Rheological Measurement The chemical determination of endo-proteolytic activity is complicated and difficult. Because the endo-proteolytic enzyme significantly reduces the size of the protein molecule by its activity, it changes the rheological properties (viscosity or consistency) of the system. Thus, the dough becomes more viscous and less elastic as the result of the endo-proteolytic activity. The enzyme activity can then be estimated by following the change in rheological properties as a function of time. One of the advantages of using a rheological test is that it is not affected by the exo-proteolytic activity. Reducing the size of the protein by one amino acid is insignificant from a rheological viewpoint. The other advantage is that the substrate used (native gluten) and the conditions of the test (dough) both apply directly to our area of concern.

A number of rheological tests have been used to follow endo-proteolytic activity. The most appropriate appears to be the extensograph, alveograph, and lubricated compression.
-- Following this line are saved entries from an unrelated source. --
Definition FinReadMode (s : FileStore) : res FileStore :=
  if CHECK_FLAG (mode_ s) kReadMode then
    let s := SetMode (CD_UNSET (mode_ s) kReadMode) s in
    s ← (if 0 <? tail_preserved_ s then
           b ← slice (buf_preserved_ s) 0 (tail_preserved_ s);
           d ← CopyToBuffer (ds_ s) b INVALID_NUM;
           Ok (with_ds (with_ends (d_head_ d) (u64 (d_head_ d + tail_preserved_ s)) d) s)
         else Ok s);
    Ok (with_preserved None 0 s)
  else Ok s.

(** The window of the file to read next: what it returns and sets. *)
Record Offsets := {
  max_len_to_read : Z; len_to_read : Z; co_buf_offset : Z; r_tail_next : Z; r_head_next : Z
}.

Definition CalcOffset (size r_tail r_head buf_pos_low buf_pos_high : Z) (locality : bool) : res Offsets :=
  let total_len := u64 (buf_pos_high - buf_pos_low) in
  let overflow := size <? total_len in
  let max_len := if overflow then size else total_len in
  if r_tail <? buf_pos_high then
    if buf_pos_low <? r_head then Err AssertFail
    else if buf_pos_low <? r_tail then
      let t := if overflow then u64 (size + buf_pos_low) else buf_pos_high in
      Ok {| max_len_to_read := max_len; len_to_read := u64 (t - r_tail); co_buf_offset := r_tail;
            r_tail_next := t; r_head_next := r_head |}
    else if locality then
      if overflow then
        Ok {| max_len_to_read := max_len; len_to_read := size; co_buf_offset := buf_pos_low;
              r_tail_next := u64 (buf_pos_low + size); r_head_next := buf_pos_low |}
      else if size <? u64 (buf_pos_high - r_tail) then
        Ok {| max_len_to_read := max_len; len_to_read := max_len; co_buf_offset := buf_pos_low;
              r_tail_next := buf_pos_high; r_head_next := buf_pos_low |}
      else
        Ok {| max_len_to_read := max_len; len_to_read := u64 (buf_pos_high - r_tail); co_buf_offset := r_tail;
              r_tail_next := buf_pos_high;
              r_head_next := if size <? u64 (buf_pos_high - r_head) then u64 (buf_pos_high - size) else r_head |}
    else
      Ok {| max_len_to_read := max_len; len_to_read := max_len; co_buf_offset := buf_pos_low;
            r_tail_next := if overflow then u64 (buf_pos_low + size) else buf_pos_high;
            r_head_next := buf_pos_low |}
  else if buf_pos_low <? r_head then
    if r_head <? buf_pos_high then
      let h := if overflow then u64 (buf_pos_high - size) else buf_pos_low in
      Ok {| max_len_to_read := max_len; len_to_read := u64 (r_head - h); co_buf_offset := r_head;
            r_tail_next := r_tail; r_head_next := h |}
    else if locality then Err AssertFail
    else
      Ok {| max_len_to_read := max_len; len_to_read := max_len; co_buf_offset := buf_pos_low;
            r_tail_next := buf_pos_high;
            r_head_next := if overflow then u64 (buf_pos_high - size) else buf_pos_low |}
  else
    Ok {| max_len_to_read := max_len; len_to_read := 0; co_buf_offset := 0; r_tail_next := r_tail;
          r_head_next := r_head |}.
WET GLUTEN Wet gluten provides a quantitative measure of the gluten forming proteins in flour that are primarily responsible for its dough mixing and baking properties.

Gluten Index Gluten index provides a qualitative measure of the gluten forming proteins. Gluten separated from the whole wheat meal or wheat flour by the Glutomatic equipment is centrifuged to force wet gluten through a specially constructed sieve under standardized conditions. The percentage of wet gluten remaining on the sieve after centrifugation is defined as the Gluten Index. If the gluten is very weak, all of the gluten may pass through the sieve, the gluten index is 0. When nothing passes through the sieve, the index is 100.

Other analysis carried out on flour includes; B) Fortification ( micronutrients) monitoring C) Microbiological analysis D) Baking analysis

It is also important to mention some tests carried out on other flour milling products such as whole wheat and semolina. The following under-listed tests are carried out on the products; 1) Moisture 2) Protein 3) Ash content 4) Particle size determination 5) Pasting( mouldability)

It is pertinent to point out that all the outlined objectives cannot be achieved without full cooperation from all the stakeholders and most importantly ownership of quality by stakeholders. However, implementation of some of the quality control objective is not always acceptable to the millers because while the quality control ensures that sampled products conform to set standards by subjecting them to tests and if an off-norm situation is detected in some of the samples. Depending on how critical nature of the off-norms, It may require mills being shut down before the exception could be corrected, bagging operations being halted or some bagged products being quarantined for proper checks before their eventual release after passing the quality checks.

The ability of quality control in propagating the culture of quality as the responsibility of everyone as well as the ability to embark on quality education to make all stakeholders interested in the production of quality products.

Quality control is a critical component of flour milling and its importance cannot be over-emphasized thereby making it expedient on all flour mills that want to be competitive, remain in business and profitable need to appreciate quality’s contribution and be ready for investment in its personnel and operation.